The conversation starts off fine. When the interviewer asks whether Hurricane Sandy makes the case for big government or for big business, Remes replies that it's mistake to think those are our alternatives: "The best disaster relief is offered through solidarity, horizontally, through organizations that people are already members of. Sometimes that's government. Often it's not." That's basically true. As examples of these organizations, he mentions unions, fraternal orders, churches ("I might sound like a family-values Republican here"), and Occupy's networks, which have been doing much-needed relief work under the "Occupy Sandy" monicker. Also true. He goes on to claim that such intermediary institutions are in decline and that Americans are "increasingly isolated." I disagree, but at least we're on the same page about what's needed.
But then, asked to reply to Iain Murray's argument that regulation can hamper disaster recovery, Remes says this:
Without government there is no flood insurance. People who live in flood plains get flooded regularly, so you can't have a normal insurance market, because insurance markets depend on people who buy insurance and never use it. You can make an argument that people shouldn't be living in Atlantic City, or New York City, or New Orleans, but then everyone's going to living in Phoenix, which has its own problems.

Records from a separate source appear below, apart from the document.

(* ===== verification/AdmissionMain.v ===== *)
(** * The process of the admission controller

    [main] of pkg/cmd/admissioncontroller/main.go once the caches are there, and
    pkg/admission/informers.go: the web server, its restart with a new certificate
    when the old one is about to expire, and the signals.  A step is one move of
    the main goroutine, of a server goroutine, of a goroutine that waits for the
    expiration, or of the operating system. *)

From S2P Require Import Prelude.
From S2P Require Import GoStrings.
From S2P Require Import K8sApi.
From S2P Require Import AdmissionConf.
From S2P Require Import Pki.
From S2P Require Import Webhook.

(** ** The informers *)

Section Informers.
Inductive AdmissionInformer := ConfigMapInformer | PriorityClassInformer | NamespaceInformer.

Record Informers := mkInformers { in_running : list AdmissionInformer; in_closed : bool }.

Definition NewInformers : Informers := mkInformers [] false.

Context (HasSynced : nat → AdmissionInformer → bool).

Fixpoint waitForSync (fuel counter : nat) : option nat :=
  match fuel with
  | 0 => None
  | S fuel' =>
      if HasSynced counter ConfigMapInformer && HasSynced counter PriorityClassInformer &&
         HasSynced counter NamespaceInformer
      then Some counter else waitForSync fuel' (S counter)
  end.

Definition Informers_Start (fuel : nat) (i : Informers) : option Informers :=
  _ ← waitForSync fuel 0;
  Some (mkInformers (in_running i ++ [ConfigMapInformer; PriorityClassInformer; NamespaceInformer]) (in_closed i)).

(** Closing a closed channel panics. *)
Definition Informers_Stop (i : Informers) : option Informers :=
  if in_closed i then None else Some (mkInformers [] true).
End Informers.

(** ** The web server *)

Section Main.
Context `{RX : Regexps} `{CR : Crypto} `{WE : WebhookEnv} {TLS : Type}.
Context (X509KeyPair : string → string → TLS + string).

Inductive ServerStatus := Created | Listening | Closed.

Record HttpServer := mkHttpServer { hs_certs : TLS; hs_status : ServerStatus }.

(** The servers made so far, the current one ([wh.server]), and the goroutines of
    [Startup] that have not read it yet. *)
Record WebHook := mkWebHook {
  wh_server : option nat;
  wh_servers : list HttpServer;
  wh_starting : nat
}.

Definition CreateWebhook : WebHook := mkWebHook None [] 0.

Definition Startup (certs : TLS) (wh : WebHook) : WebHook :=
  mkWebHook (Some (length (wh_servers wh))) (wh_servers wh ++ [mkHttpServer certs Created])
    (S (wh_starting wh)).

Definition Shutdown (wh : WebHook) : WebHook :=
  match wh_server wh with
  | Some i =>
      mkWebHook None (alter (λ s, mkHttpServer (hs_certs s) Closed) i (wh_servers wh)) (wh_starting wh)
  | None => wh
  end.

Inductive Crash := NilServer | AddressInUse | ClosedChannel | Failed (e : Failure).

(** The goroutine of [Startup] reads [wh.server] and listens; a server that was
    shut down returns at once, and a second listener on the port fails. *)
Definition listen (wh : WebHook) : WebHook + Crash :=
  let started servers := mkWebHook (wh_server wh) servers (pred (wh_starting wh)) in
  match wh_server wh with
  | None => inr NilServer
  | Some i =>
      match wh_servers wh !! i with
      | Some (mkHttpServer certs Created) =>
          inl (started (<[i := mkHttpServer certs Listening]> (wh_servers wh)))
      | Some (mkHttpServer _ Listening) => inr AddressInUse
      | _ => inl (started (wh_servers wh))
      end
  end.

(** ** The main loop *)

(** What is in the signal channel: a renewal, [SIGUSR1] sent by somebody else, or
    a signal to terminate. *)
Inductive Signal := Renewal | User1 | Terminate.

Inductive Status := Running | Exited | Crashed (c : Crash).

Record Main := mkMain {
  am_ws : WState;                            (* the webhook manager and the API server *)
  am_informers : Informers;
  am_wh : WebHook;
  am_chan : option Signal;                   (* room for one *)
  am_waiters : list Z;                       (* when WaitForCertificateExpiration returns *)
  am_sending : nat;                          (* goroutines that wait for room in the channel *)
  am_now : Z;
  am_status : Status;
  am_certs : list TLS;                       (* history: the certificates in use *)
  am_manual : nat                            (* history: reloads by [User1] *)
}.

(** [UpdateWebhookConfiguration], then [Startup] after [stop], and
    [WaitForCertExpiration]. *)
Definition serve (stop : WebHook → WebHook) (m : Main) : Main :=
  match UpdateWebhookConfiguration X509KeyPair (am_ws m) with
  | (inl (_, certs), ws) =>
      mkMain ws (am_informers m) (Startup certs (stop (am_wh m))) None (am_waiters m ++ [renewTime (ws_wm ws)])
        (am_sending m) (am_now m) (am_status m) (am_certs m ++ [certs]) (am_manual m)
  | (inr e, ws) =>
      mkMain ws (am_informers m) (am_wh m) None (am_waiters m) (am_sending m) (am_now m) (Crashed (Failed e))
        (am_certs m) (am_manual m)
  end.

(** The start: the informers run already. *)
Definition main_start (ws : WState) (informers : Informers) (time : Z) : Main :=
  serve id (mkMain ws informers CreateWebhook None [] 0 time Running [] 0).

Definition with_status (st : Status) (m : Main) : Main :=
  mkMain (am_ws m) (am_informers m) (am_wh m) None (am_waiters m) (am_sending m) (am_now m) st
    (am_certs m) (am_manual m).
Definition with_wh (wh : WebHook) (m : Main) : Main :=
  mkMain (am_ws m) (am_informers m) wh (am_chan m) (am_waiters m) (am_sending m) (am_now m)
    (am_status m) (am_certs m) (am_manual m).
Definition with_waiters (chan : option Signal) (waiters : list Z) (sending : nat) (m : Main) : Main :=
  mkMain (am_ws m) (am_informers m) (am_wh m) chan waiters sending (am_now m) (am_status m)
    (am_certs m) (am_manual m).
Definition with_manual (n : nat) (m : Main) : Main :=
  mkMain (am_ws m) (am_informers m) (am_wh m) (am_chan m) (am_waiters m) (am_sending m) (am_now m)
    (am_status m) (am_certs m) n.

(** A signal is received: a reload shuts the server down when the new
    certificate is there, and starts another. *)
Definition handle_signal (sig : Signal) (m : Main) : Main :=
  match sig with
  | Terminate =>
      match Informers_Stop (am_informers m) with
      | Some i => with_status Exited (with_wh (Shutdown (am_wh m))
          (mkMain (am_ws m) i (am_wh m) None (am_waiters m) (am_sending m) (am_now m) (am_status m)
             (am_certs m) (am_manual m)))
      | None => with_status (Crashed ClosedChannel) m
      end
  | Renewal => serve Shutdown m
  | User1 => with_manual (S (am_manual m)) (serve Shutdown m)
  end.

(** With [prompt], signals are handled when the goroutine of the last [Startup]
    has come to listen. *)
Inductive main_step (prompt : bool) : Main → Main → Prop :=
  | ms_signal m sig :
      am_status m = Running → am_chan m = Some sig → (prompt = true → wh_starting (am_wh m) = 0) →
      main_step prompt m (handle_signal sig m)
  | ms_listen m wh :
      am_status m = Running → 0 < wh_starting (am_wh m) → listen (am_wh m) = inl wh → main_step prompt m (with_wh wh m)
  | ms_crash m c :
      am_status m = Running → 0 < wh_starting (am_wh m) → listen (am_wh m) = inr c →
      main_step prompt m (with_status (Crashed c) m)
  | ms_expire m i t :
      am_waiters m !! i = Some t → (t <= am_now m)%Z →
      main_step prompt m (with_waiters (am_chan m) (delete i (am_waiters m)) (S (am_sending m)) m)
  | ms_send m n :
      am_chan m = None → am_sending m = S n →
      main_step prompt m (with_waiters (Some Renewal) (am_waiters m) n m)
  | ms_notify m sig :
      (* a signal that finds the channel full is dropped *)
      sig ≠ Renewal → am_chan m = None → main_step prompt m (with_waiters (Some sig) (am_waiters m) (am_sending m) m)
  | ms_tick m n : (0 <= n)%Z →
      main_step prompt m (mkMain (am_ws m) (am_informers m) (am_wh m) (am_chan m) (am_waiters m) (am_sending m)
        (am_now m + n) (am_status m) (am_certs m) (am_manual m)).

(** ** Renewals *)

(** The goroutines that will ask for a renewal. *)
Definition timers (m : Main) : nat :=
  length (am_waiters m) + am_sending m + match am_chan m with Some Renewal => 1 | _ => 0 end.

Definition timers_ok (m : Main) : Prop := am_status m = Running → timers m = S (am_manual m).

Lemma serve_timers stop m :
  am_status (serve stop m) = Running →
  am_status m = Running ∧ timers (serve stop m) = S (length (am_waiters m) + am_sending m) ∧
  am_manual (serve stop m) = am_manual m.
Proof.
  unfold serve. destruct (UpdateWebhookConfiguration _ _) as [[[cert certs]|e] ws]; [|done].
  simpl. intros Hs. split_and!; [done| |done]. unfold timers. simpl. rewrite length_app. simpl. lia.
Qed.

Lemma timers_ok_step prompt m m' : main_step prompt m m' → timers_ok m → timers_ok m'.
Proof.
  unfold timers_ok.
  destruct 1 as [m sig Hr Hc _|m wh Hr Hs Hl|m c Hr Hs Hl|m i t Hi Ht|m n Hc Hn|m sig Hs Hc|m n Hn];
    intros Hok Hs'; try done; try by apply Hok.
  - specialize (Hok Hr). unfold timers in Hok. rewrite Hc in Hok. destruct sig; simpl in Hs'.
    + destruct (serve_timers Shutdown m Hs') as (_ & Ht & Hm). cbn [handle_signal]. rewrite Ht, Hm. lia.
    + destruct (serve_timers Shutdown m Hs') as (_ & Ht & Hm). cbn [handle_signal].
      change (timers (with_manual _ ?x)) with (timers x). rewrite Ht. simpl. lia.
    + by destruct (Informers_Stop _).
  - specialize (Hok Hs'). unfold timers in *. simpl. rewrite length_delete by eauto.
    apply lookup_lt_Some in Hi. lia.
  - specialize (Hok Hs'). unfold timers in *. rewrite Hc in Hok. simpl. lia.
  - specialize (Hok Hs'). unfold timers in *. rewrite Hc in Hok. destruct sig; [done|simpl; lia..].
Qed.

(** The number of goroutines that ask for renewals is one more than the number of
    reloads that somebody else asked for: each [SIGUSR1] adds one for good. *)
Theorem manual_reloads_add_timers prompt ws informers time m :
  rtc (main_step prompt) (main_start ws informers time) m → am_status m = Running → timers m = S (am_manual m).
Proof.
  intros Hr. assert (Hok : timers_ok (main_start ws informers time)).
  { intros Hs. unfold main_start in *. destruct (serve_timers _ _ Hs) as (_ & -> & ->). done. }
  revert Hok. induction Hr as [|m1 m2 m3 Hstep _ IH]; [by auto|]. intros Hok. apply IH. by eapply timers_ok_step.
Qed.

(** ** The server that runs *)

(** One server has not been closed: the last one, with the last certificate. *)
Definition serving (m : Main) : Prop :=
  ∃ closed certs st,
    wh_servers (am_wh m) = closed ++ [mkHttpServer certs st] ∧ wh_server (am_wh m) = Some (length closed) ∧
    Forall (λ s, hs_status s = Closed) closed ∧ last (am_certs m) = Some certs ∧
    (wh_starting (am_wh m) = 1 ∧ st = Created ∨ wh_starting (am_wh m) = 0 ∧ st = Listening).

Definition serving_ok (m : Main) : Prop :=
  match am_status m with
  | Running => serving m
  | Exited => True
  | Crashed (Failed _) => True
  | Crashed _ => False
  end.

Lemma Shutdown_serving m :
  serving m → Forall (λ s, hs_status s = Closed) (wh_servers (Shutdown (am_wh m))) ∧
    wh_server (Shutdown (am_wh m)) = None ∧ wh_starting (Shutdown (am_wh m)) = wh_starting (am_wh m).
Proof.
  intros (closed & certs & st & Hs & Hi & Hc & _). unfold Shutdown. rewrite Hi. simpl. split_and!; [|done..].
  rewrite Hs, alter_app_r_alt by lia. rewrite Nat.sub_diag. simpl. apply Forall_app. split; [done|].
  by repeat constructor.
Qed.

Lemma serve_serving stop m :
  Forall (λ s, hs_status s = Closed) (wh_servers (stop (am_wh m))) → wh_starting (stop (am_wh m)) = 0 →
  am_status m = Running → serving_ok (serve stop m).
Proof.
  intros Hc Hs Hr. unfold serve, serving_ok.
  destruct (UpdateWebhookConfiguration _ _) as [[[cert certs]|e] ws]; [|done]. simpl. rewrite Hr.
  exists (wh_servers (stop (am_wh m))), certs, Created. simpl. rewrite last_snoc, Hs. split_and!; auto.
Qed.

Lemma listen_serving m : serving m → wh_starting (am_wh m) ≠ 0 →
  ∃ wh, listen (am_wh m) = inl wh ∧ serving (with_wh wh m).
Proof.
  intros (closed & certs & st & Hs & Hi & Hc & Hl & [[Hn ->]|[Hn ->]]) Hne; [|done].
  unfold listen. rewrite Hi, Hs, list_lookup_middle by done. eexists. split; [reflexivity|].
  exists closed, certs, Listening. simpl. rewrite Hn, insert_app_r_alt, Nat.sub_diag by lia. simpl. auto 8.
Qed.

Lemma serving_ok_step m m' :
  in_closed (am_informers m) = false → main_step true m m' → serving_ok m → serving_ok m'.
Proof.
  intros Hin. destruct 1 as [m sig Hr Hc Hp|m wh Hr Hs Hl|m c Hr Hs Hl|m i t Hi Ht|m n Hc Hn|m sig Hs Hc|m n Hn];
    intros Hok; try done.
  - unfold serving_ok in Hok. rewrite Hr in Hok. destruct (Shutdown_serving m Hok) as (Hcl & _ & Hst).
    rewrite (Hp eq_refl) in Hst. destruct sig; cbn [handle_signal].
    + by apply serve_serving.
    + by apply (serve_serving Shutdown m).
    + unfold Informers_Stop. by rewrite Hin.
  - unfold serving_ok in *. rewrite Hr in Hok. destruct (listen_serving m Hok ltac:(lia)) as (wh' & E & Hs').
    simpl. rewrite Hr. congruence.
  - unfold serving_ok in *. rewrite Hr in Hok. destruct (listen_serving m Hok ltac:(lia)) as (wh' & E & _). congruence.
Qed.

(** The informers stay open until the process ends. *)
Lemma informers_open prompt m m' :
  main_step prompt m m' → in_closed (am_informers m) = false → am_status m' ≠ Exited →
  in_closed (am_informers m') = false.
Proof.
  destruct 1 as [m sig| | | | | |]; try done. intros Hin. destruct sig; cbn [handle_signal].
  1-2: unfold serve; destruct (UpdateWebhookConfiguration _ _) as [[[]|] ?]; done.
  unfold Informers_Stop. rewrite Hin. done.
Qed.

(** Together: with prompt server goroutines the process crashes only when a new
    certificate cannot be made or registered, and as long as it runs, the one
    server that is not closed has the last certificate. *)
Theorem prompt_reloads_keep_serving ws informers time m :
  in_closed informers = false → rtc (main_step true) (main_start ws informers time) m → serving_ok m.
Proof.
  intros Hin Hr.
  enough (serving_ok m ∧ (am_status m = Running → in_closed (am_informers m) = false)) as [? _] by done.
  apply rtc_ind_r with (P := λ m, serving_ok m ∧ (am_status m = Running → in_closed (am_informers m) = false))
    in Hr; [done| |].
  - split; [apply serve_serving; by simpl|]. unfold main_start, serve.
    by destruct (UpdateWebhookConfiguration _ _) as [[[]|] ?].
  - intros m1 m2 _ Hstep [Hok Hopen]. destruct (am_status m1) eqn:E1.
    + specialize (Hopen eq_refl). split; [by eapply serving_ok_step|]. intros Hr2.
      eapply informers_open; [done..|]. by rewrite Hr2.
    + destruct Hstep; try congruence; unfold serving_ok in *; simpl in *; rewrite E1 in *; by split.
    + destruct Hstep; try congruence; unfold serving_ok in *; simpl in *; rewrite E1 in *; by split.
Qed.

(** Without promptness: a reload before the goroutine of the previous [Startup]
    has read the server leaves two goroutines for the new one, and the second one
    ends the process. *)
Theorem early_reload_crashes wh certs :
  0 < wh_starting wh →
  let wh1 := Startup certs (Shutdown wh) in
  ∃ wh2, listen wh1 = inl wh2 ∧ 0 < wh_starting wh2 ∧ listen wh2 = inr AddressInUse.
Proof.
  intros Hs wh1. set (n := length (wh_servers (Shutdown wh))).
  assert (Hl : wh_servers wh1 !! n = Some (mkHttpServer certs Created)) by by apply list_lookup_middle.
  exists (mkWebHook (Some n) (<[n := mkHttpServer certs Listening]> (wh_servers wh1)) (wh_starting (Shutdown wh))).
  split_and!.
  - unfold listen. cbv zeta. replace (wh_server wh1) with (Some n) by done. by rewrite Hl.
  - unfold Shutdown. by destruct (wh_server wh).
  - unfold listen. cbn [wh_server wh_servers]. rewrite list_lookup_insert_eq; [done|]. by eapply lookup_lt_Some.
Qed.

(** A process that ends before that goroutine has run reads a server that is gone. *)
Theorem early_shutdown_crashes wh : is_Some (wh_server wh) → listen (Shutdown wh) = inr NilServer.
Proof. intros [i Hi]. unfold Shutdown, listen. by rewrite Hi. Qed.

End Main.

The thing about these environmental regulations is that, left unchecked, what capitalism is going to do is build in places and ways that make short-term profits. You fill in wetlands. You build private sea walls that redirect surf and make it worse somewhere else. Government regulation puts a brake on that desire for short-term profits.
See if you can find the tension between those two paragraphs. If you're stumped, read this paper [pdf] from the Institute for Policy Integrity at NYU, which explains how "the flood insurance program encourages private development at a rate that is inefficient and unsupported from a social perspective that more fully considers the ecological and financial risks." It also makes a good case that the system disproportionately benefits the wealthy. It does not argue that we should all move to Phoenix: Ecologically fraught beachfront development is one thing, but Atlantic City, New York, and New Orleans managed to exist before the National Flood Insurance Program was created in 1968.
"The National Guard came to us and said you guys are way more organized than we are. They're giving us stuff to hand out. We got over six hubs or collectives. Every twenty blocks, we have a new spot that we're trying to engage with the community at. We're not the Red Cross. We're not FEMA, so it's different. It's grassroots. It's guerilla-style. It's a different kind of struggle, but we're trying," said [Occupy Sandy volunteer Diego] Ibanez.
Muriente also reported seeing Homeland Security patrolling neighborhoods, and told me she witnessed armed Homeland Security personnel in military gear, bulletproof vests and holding long rifles, pull over three young black men in the middle of the dark Rockaway as they walked down the street.
"They basically pulled a stop-and-frisk in the middle of blackout, made them put their hands up, started patting them down, pulling out flashlights from their pockets, and when we confronted them about it, [Homeland Security personnel] said there had been looting," she said. "That's the only time I've seen a government official outside of a vehicle that whole day."